Record extracts —
Lemma split_from_spec events current :
  (current = [] \/ straight current) -> joins current events -> (current <> [] -> events <> []) ->
  concat (split_from current events) = current ++ events /\
  Forall straight (split_from current events) /\ maximal (split_from current events) /\
  (forall b, head (split_from current events) = Some b -> exists e, head b = Some e /\ head (current ++ events) = Some e).
Proof.
  revert current. induction events as [|e rest IH]; intros current Hs Hj Hne.
  { destruct current; [|by exfalso; apply Hne]. cbn. repeat split; try done. }
  assert (Hstr : straight (current ++ [e])).
  { apply straight_snoc. destruct (last current) eqn:El; [|done]. split.
    - destruct Hs as [->|Hs]; [done|exact Hs].
    - unfold joins in Hj. by rewrite El in Hj. }
  cbn [split_from]. destruct (ends_block e rest) eqn:He.
  - destruct (IH [] (or_introl eq_refl) ltac:(done) ltac:(done)) as (Hc&Hf&Hm&Hh).
    cbn [concat]. rewrite Hc. cbn [app]. split; [by rewrite <- app_assoc|].
    split; [by constructor|]. split.
    + destruct (split_from [] rest) as [|b' bs] eqn:Eb; [done|].
      change ((forall a e0, last (current ++ [e]) = Some a -> head b' = Some e0 -> ~ falls_through a e0) /\ maximal (b' :: bs)).
      split; [|done]. intros a e' Ha He' Hft. rewrite last_snoc in Ha. injection Ha as <-.
      destruct (Hh b' eq_refl) as (e0&H1&H2). rewrite He' in H1. injection H1 as <-.
      destruct rest as [|nxt rest]; [done|]. injection H2 as ->.
      apply (ends_block_false e e' rest) in Hft. congruence.
    + intros b [= <-]. destruct current as [|a current]; cbn; eauto.
  - destruct rest as [|nxt rest]; [by unfold ends_block in He; rewrite orb_true_r in He|].
    destruct (IH (current ++ [e]) (or_intror Hstr)) as (Hc&Hf&Hm&Hh).
    + unfold joins. rewrite last_snoc. by apply ends_block_false in He.
    + done.
    + rewrite Hc, <- app_assoc. split; [done|]. split; [done|]. split; [done|].
      intros b Hb. destruct (Hh b Hb) as (x&H1&H2). exists x. split; [done|]. by rewrite <- app_assoc in H2.
Qed.

(** The dynamic blocks of a trace are its events cut, in order, into non-empty straight-line runs
    (each event at the previous address plus four, modulo 2^32, with no control transfer inside), and
    the cuts are only where control was transferred or the addresses jump. *)
Theorem split_dynamic_blocks_spec events :
  concat (split_dynamic_blocks events) = events /\ Forall straight (split_dynamic_blocks events) /\
  maximal (split_dynamic_blocks events).
Proof.
  destruct (split_from_spec events [] (or_introl eq_refl) I ltac:(done)) as (Hc&Hf&Hm&_). done.
Qed.

(** ** Counts *)

Fixpoint sum_over {A} (w : A -> Z) (l : list A) : Z :=
  match l with [] => 0 | x :: l => w x + sum_over w l end.

Lemma foldr_sum_over {A} (w : A -> Z) l : foldr (fun x s => w x + s) 0 l = sum_over w l.
Proof. induction l; cbn; congruence. Qed.

Lemma sum_over_fmap {A B} (f : A -> B) w l : sum_over w (f <$> l) = sum_over (fun x => w (f x)) l.
Proof. induction l; cbn; [done|]. by rewrite <- IHl. Qed.

Lemma sum_over_ext {A} (w w' : A -> Z) l : (forall x, x ∈ l -> w x = w' x) -> sum_over w l = sum_over w' l.
Proof. induction l as [|x l IH]; intros H; cbn; [done|]. rewrite IH, H; [done|by left|intros y Hy; apply H; by right]. Qed.

Lemma sum_over_perm {A} (w : A -> Z) l l' : l ≡ₚ l' -> sum_over w l = sum_over w l'.
Proof. induction 1; cbn; lia. Qed.

Lemma sum_over_one {A} (l : list A) : sum_over (fun _ => 1) l = len l.
Proof. unfold len. induction l as [|x l IH]; [done|]. cbn [sum_over length]. lia. Qed.

Lemma ctotal_sum_over {K} (w : K -> Z) c : ctotal w c = sum_over (fun kn => w (fst kn) * snd kn) c.
Proof. apply foldr_sum_over. Qed.

Lemma ctotal_one {K} (c : list (K * Z)) : ctotal (fun _ => 1) c = sum_over snd c.
Proof. rewrite ctotal_sum_over. apply sum_over_ext. intros x _. lia. Qed.

Lemma enumerate_snd {A} (l : list A) i : (enumerate_from i l).*2 = l.
Proof. unfold enumerate_from. apply snd_zip. by rewrite length_imap. Qed.

Lemma sum_over_enumerate {A} (w : A -> Z) (l : list A) :
  sum_over (fun p => w (snd p)) (enumerate l) = sum_over w l.
Proof. rewrite <- (sum_over_fmap snd). unfold enumerate. by rewrite enumerate_snd. Qed.

(** The block a key stands for has that key. *)
Lemma block_first_aget (dyn : list block) acc k b :
  (forall k b, aget k acc = Some b -> _block_key b = k) ->
  aget k (fold_left (fun d b => asetdefault (_block_key b) b d) dyn acc) = Some b -> _block_key b = k.
Proof.
  revert acc. induction dyn as [|b0 dyn IH]; intros acc Hacc; cbn [fold_left]; [apply Hacc|].
  apply IH. intros k' b'. unfold asetdefault. destruct (aget (_block_key b0) acc) eqn:E; [apply Hacc|].
  assert (Happ : forall acc, aget k' (acc ++ [(_block_key b0, b0)]) =
    match aget k' acc with Some v => Some v | None => if decide (k' = _block_key b0) then Some b0 else None end).
  { clear. induction acc as [|[x v] acc IH]; [done|]. cbn. by destruct (decide (k' = x)). }
  rewrite Happ. destruct (aget k' acc) eqn:E'; [intros [= <-]; by apply Hacc|].
  destruct (decide _) as [->|]; [by intros [= <-]|done].
Qed.

Lemma aget_app_some {K V} `{EqDecision K} (k : K) (d d' : list (K * V)) v :
  aget k d = Some v -> aget k (d ++ d') = Some v.
Proof. induction d as [|[x w] d IH]; cbn; [done|]. by destruct (decide (k = x)). Qed.

Lemma block_first_total (dyn : list block) acc k :
  (k ∈ _block_key <$> dyn \/ aget k acc <> None) ->
  aget k (fold_left (fun d b => asetdefault (_block_key b) b d) dyn acc) <> None.
Proof.
  revert acc. induction dyn as [|b0 dyn IH]; intros acc; cbn [fold_left fmap list_fmap].
  { intros [Hin|]; [by apply not_elem_of_nil in Hin|done]. }
  intros H. apply IH. rewrite elem_of_cons in H. unfold asetdefault.
  destruct (aget (_block_key b0) acc) eqn:E.
  - destruct H as [[->|H]|H]; [right; congruence|by left|by right].
  - destruct H as [[->|H]|H]; [right|by left|right].
    + clear. induction acc as [|[x v] acc IH]; cbn; (destruct (decide _) as [|Hn]; [done|]); [by destruct Hn|done].
    + destruct (aget k acc) eqn:E'; [|done]. by rewrite (aget_app_some _ _ _ _ E').
Qed.
(* ===== verification/JsonParse.v ===== *)
(** * Reading JSON text ([json.loads])

    A parser of JSON texts as [json.loads] reads them, with Python's extensions ([NaN], [Infinity]),
    and that it reads back what [json.dumps] writes, for documents without floats whose strings are
    ASCII ([loads_layout]).  The positions in the messages of [JSONDecodeError] and Python's limits on
    nesting and on the digits of an integer are left out. *)
From stdpp Require Import pretty.
From Stdlib Require Import SpecFloat Ascii.
From S2P Require Export Json.

Definition decode_error {A} (msg : string) : res A := Raise (Exn JSONDecodeError msg).

(** ** UTF-8 *)

(** A character of [n] more bytes, whose first one is between [lo] and [hi]. *)
Definition in_range (lo hi : Z) (c : ascii) : bool := (lo <=? code c) && (code c <=? hi).
Fixpoint valid_utf8 (s : string) : bool :=
  match s with
  | EmptyString => true
  | String a s1 =>
      if code a <? 128 then valid_utf8 s1
      else match s1 with
      | EmptyString => false
      | String b s2 =>
          if in_range 194 223 a then is_cont b && valid_utf8 s2
          else match s2 with
          | EmptyString => false
          | String c s3 =>
              if in_range 224 239 a then
                in_range (if code a =? 224 then 160 else 128) (if code a =? 237 then 159 else 191) b && is_cont c && valid_utf8 s3
              else match s3 with
              | EmptyString => false
              | String d s4 =>
                  in_range 240 244 a && in_range (if code a =? 240 then 144 else 128) (if code a =? 244 then 143 else 191) b &&
                  is_cont c && is_cont d && valid_utf8 s4
              end
          end
      end
  end.

(** The bytes of a code point; a lone surrogate is kept as three bytes. *)
Definition byte_of (n : Z) : ascii := ascii_of_nat (Z.to_nat n).
Definition utf8 (n : Z) : string :=
  if n <? 128 then String (byte_of n) EmptyString
  else if n <? 2048 then String (byte_of (192 + n / 64)) (String (byte_of (128 + n mod 64)) EmptyString)
  else if n <? 65536
  then String (byte_of (224 + n / 4096)) (String (byte_of (128 + n / 64 mod 64)) (String (byte_of (128 + n mod 64)) EmptyString))
  else String (byte_of (240 + n / 262144)) (String (byte_of (128 + n / 4096 mod 64))
         (String (byte_of (128 + n / 64 mod 64)) (String (byte_of (128 + n mod 64)) EmptyString))).

(** ** Strings *)

Definition hex4 (a b c d : ascii) : option Z :=
  a ← digit_val 16 a; b ← digit_val 16 b; c ← digit_val 16 c; d ← digit_val 16 d;
  Some (a * 4096 + b * 256 + c * 16 + d).

Definition simple_escape (e : ascii) : option ascii :=
  if code e =? 34 then Some e else if Ascii.eqb e "\" then Some e else if Ascii.eqb e "/" then Some e
  else if Ascii.eqb e "b" then Some (ascii_of_nat 8) else if Ascii.eqb e "f" then Some (ascii_of_nat 12)
  else if Ascii.eqb e "n" then Some (ascii_of_nat 10) else if Ascii.eqb e "r" then Some (ascii_of_nat 13)
  else if Ascii.eqb e "t" then Some (ascii_of_nat 9) else None.

Definition prepend (t : string) (r : res (string * string)) : res (string * string) :=
  '(u, s) ← r; Ok (t +:+ u, s).

Definition is_high (n : Z) : bool := (55296 <=? n) && (n <=? 56319).
Definition is_low (n : Z) : bool := (56320 <=? n) && (n <=? 57343).

(** The rest of a string literal after its opening quote: its value, and what follows it. *)
Fixpoint scan_string (s : string) : res (string * string) :=
  match s with
  | EmptyString => decode_error "Unterminated string starting at"
  | String c s1 =>
      if code c =? 34 then Ok ("", s1)
      else if code c <? 32 then decode_error "Invalid control character at"
      else if code c =? 92 then
        match s1 with
        | EmptyString => decode_error "Unterminated string starting at"
        | String e s2 =>
            if Ascii.eqb e "u" then
              match s2 with
              | String a (String b (String c (String d s3))) =>
                  match hex4 a b c d with
                  | None => decode_error "Invalid \uXXXX escape"
                  | Some n =>
                      match is_high n, s3 with
                      | true, String x (String y (String a (String b (String c (String d s4))))) =>
                          match Ascii.eqb x "\" && Ascii.eqb y "u", hex4 a b c d with
                          | true, Some m =>
                              if is_low m then prepend (utf8 (65536 + (n - 55296) * 1024 + (m - 56320))) (scan_string s4)
                              else prepend (utf8 n) (scan_string s3)
                          | _, _ => prepend (utf8 n) (scan_string s3)
                          end
                      | _, _ => prepend (utf8 n) (scan_string s3)
                      end
                  end
              | _ => decode_error "Invalid \uXXXX escape"
              end
            else match simple_escape e with
                 | Some x => prepend (String x EmptyString) (scan_string s2)
                 | None => decode_error "Invalid \escape"
                 end
        end
      else prepend (String c EmptyString) (scan_string s1)
  end.

(** ** Numbers *)

(** A number: an integer part without leading zeros, then an optional fraction and exponent. *)
Definition scan_int (s : string) : option (string * string) :=
  match s with
  | String c r => if Ascii.eqb c "0" then Some ("0", r) else let '(a, r) := span is_digit s in if str_empty a then None else Some (a, r)
  | EmptyString => None
  end.
Definition scan_frac (s : string) : string * string :=
  match s with
  | String "." r => let '(a, r') := span is_digit r in if str_empty a then ("", s) else ("." +:+ a, r')
  | _ => ("", s)
  end.
Definition scan_exp (s : string) : string * string :=
  match s with
  | String e r =>
      if Ascii.eqb (lower_char e) "e" then
        let '(sign, r) := match r with
          | String c r' => if Ascii.eqb c "-" || Ascii.eqb c "+" then (String c "", r') else ("", r)
          | EmptyString => ("", r)
          end in
        let '(a, r) := span is_digit r in if str_empty a then ("", s) else (String "e" (sign +:+ a), r)
      else ("", s)
  | EmptyString => ("", s)
  end.
Definition parse_number (s : string) : res (value * string) :=
  let '(neg, t) := match s with String "-" t => (true, t) | _ => (false, s) end in
  match scan_int t with
  | Some (i, r) =>
      let '(f, r) := scan_frac r in
      let '(e, r) := scan_exp r in
      if str_empty f && str_empty e then Ok (VInt (let n := default 0 (parse_digits 10 i 0 false false) in if neg : bool then - n else n), r)
      else Ok (VFloat (let x := default fzero (float_of_string (i +:+ f +:+ e)) in if neg : bool then float_neg x else x), r)
  | None =>
      match neg, strip_prefix "Infinity" t with
      | true, Some r => Ok (VFloat (S754_infinity true), r)
      | _, _ => decode_error "Expecting value"
      end
  end.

About this task —
Please copy, exactly and with nothing else, the lines above beginning at the line that has "revert acc. induction dyn as [|b0 dyn IH]; intros acc Hacc;" and ending with the line that has "(** * Reading JSON text ([json.loads])".

Task solution —
  revert acc. induction dyn as [|b0 dyn IH]; intros acc Hacc; cbn [fold_left]; [apply Hacc|].
  apply IH. intros k' b'. unfold asetdefault. destruct (aget (_block_key b0) acc) eqn:E; [apply Hacc|].
  assert (Happ : forall acc, aget k' (acc ++ [(_block_key b0, b0)]) =
    match aget k' acc with Some v => Some v | None => if decide (k' = _block_key b0) then Some b0 else None end).
  { clear. induction acc as [|[x v] acc IH]; [done|]. cbn. by destruct (decide (k' = x)). }
  rewrite Happ. destruct (aget k' acc) eqn:E'; [intros [= <-]; by apply Hacc|].
  destruct (decide _) as [->|]; [by intros [= <-]|done].
Qed.

Lemma aget_app_some {K V} `{EqDecision K} (k : K) (d d' : list (K * V)) v :
  aget k d = Some v -> aget k (d ++ d') = Some v.
Proof. induction d as [|[x w] d IH]; cbn; [done|]. by destruct (decide (k = x)). Qed.

Lemma block_first_total (dyn : list block) acc k :
  (k ∈ _block_key <$> dyn \/ aget k acc <> None) ->
  aget k (fold_left (fun d b => asetdefault (_block_key b) b d) dyn acc) <> None.
Proof.
  revert acc. induction dyn as [|b0 dyn IH]; intros acc; cbn [fold_left fmap list_fmap].
  { intros [Hin|]; [by apply not_elem_of_nil in Hin|done]. }
  intros H. apply IH. rewrite elem_of_cons in H. unfold asetdefault.
  destruct (aget (_block_key b0) acc) eqn:E.
  - destruct H as [[->|H]|H]; [right; congruence|by left|by right].
  - destruct H as [[->|H]|H]; [right|by left|right].
    + clear. induction acc as [|[x v] acc IH]; cbn; (destruct (decide _) as [|Hn]; [done|]); [by destruct Hn|done].
    + destruct (aget k acc) eqn:E'; [|done]. by rewrite (aget_app_some _ _ _ _ E').
Qed.
(* ===== verification/JsonParse.v ===== *)
(** * Reading JSON text ([json.loads])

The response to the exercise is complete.